Earlier this year people were warning the Obama team that Congress didn't have the bandwidth to handle several major issues at once. But it's looking like the issue may not be bandwidth so much as the political juice it takes to fight a bunch of grueling policy battles in a short period of time. Says the WaPo:
[A]s they forge ahead, some lawmakers -- particularly the roughly 80 House Democrats elected in the past three years -- are suffering from political fatigue. By the time the three House committees took up health care a month ago, the chamber had already logged nearly 600 votes and approved at least 40 major bills. It also had just survived a bruising debate over creating a cap-and-trade system to curtail climate change, which produced a 219 to 212 victory for Pelosi.
The climate-change win was initially cast as a major Pelosi victory, because of her investment in securing the necessary votes.
Now, however, a significant bloc of Democrats is balking at moving to the health-care debate so soon after a vote that many freshman and sophomore lawmakers consider the most controversial they have cast. Some even fear that the climate-change vote has put health-care reform, a far greater priority for many Democrats, in grave danger.
"I don't know whose decision it was to put cap-and-trade first, but it was a huge mistake," said Rep. Mike Ross (D-Ark.), a conservative leader on the Energy and Commerce Committee. "It's a divisive issue. I felt like we had the opportunity to do one thing before the August recess . . . and everybody agrees we need to reform health care."
Pelosi defended her decision. "A number of the people who are having a problem now didn't vote for the climate bill," she said. Those include Ross, a leader of the conservative Blue Dog Coalition.
But freshman Rep. Tom Perriello (D), who represents rural parts of central and southern Virginia, voted for the cap-and-trade bill and is urging leadership to give him time to vet the health-care package with his constituents. "You want to come up with your best ideas and take them out on the road and make them better," he said, adding that the climate vote had already "unleashed a full range of emotions" back home.
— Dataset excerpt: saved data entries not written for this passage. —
(** * wb_monitor: sampling and aggregation of writeback statistics

    A shallow embedding of [tools/writeback/wb_monitor.py].

    The script walks the kernel's list of backing devices through drgn,
    builds one [WbStats] object per writeback queue and one [BdiStats]
    object per device, adds the former into the latter, and prints rows
    (or dictionaries) at a fixed interval until SIGINT is received.

    What the script does itself is embedded below, function by function
    and under the names of the source.  What it calls into -- the kernel
    memory read through drgn, [time.time], [time.sleep], the delivery of
    signals and the [re] module -- is the environment: a [World] record
    and a [RegexEngine] interface.  Python objects live in a heap, because
    [collectStats] updates its receiver in place. *)

From Stdlib Require Import ZArith String Ascii List Bool Lia Floats DecimalString DecimalZ.
From stdpp Require Import gmap.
One can argue that it would have made sense to postpone the climate change debate until health care was done. The problem is, of course, that health care promises to be an even bloodier fight, and passing cap and trade might not have been possible in its aftermath.
Ultimately I'd say it would have been better to wait on climate change for a few months--if only to let the economy pick up steam and de-fang recession-based arguments against the bill.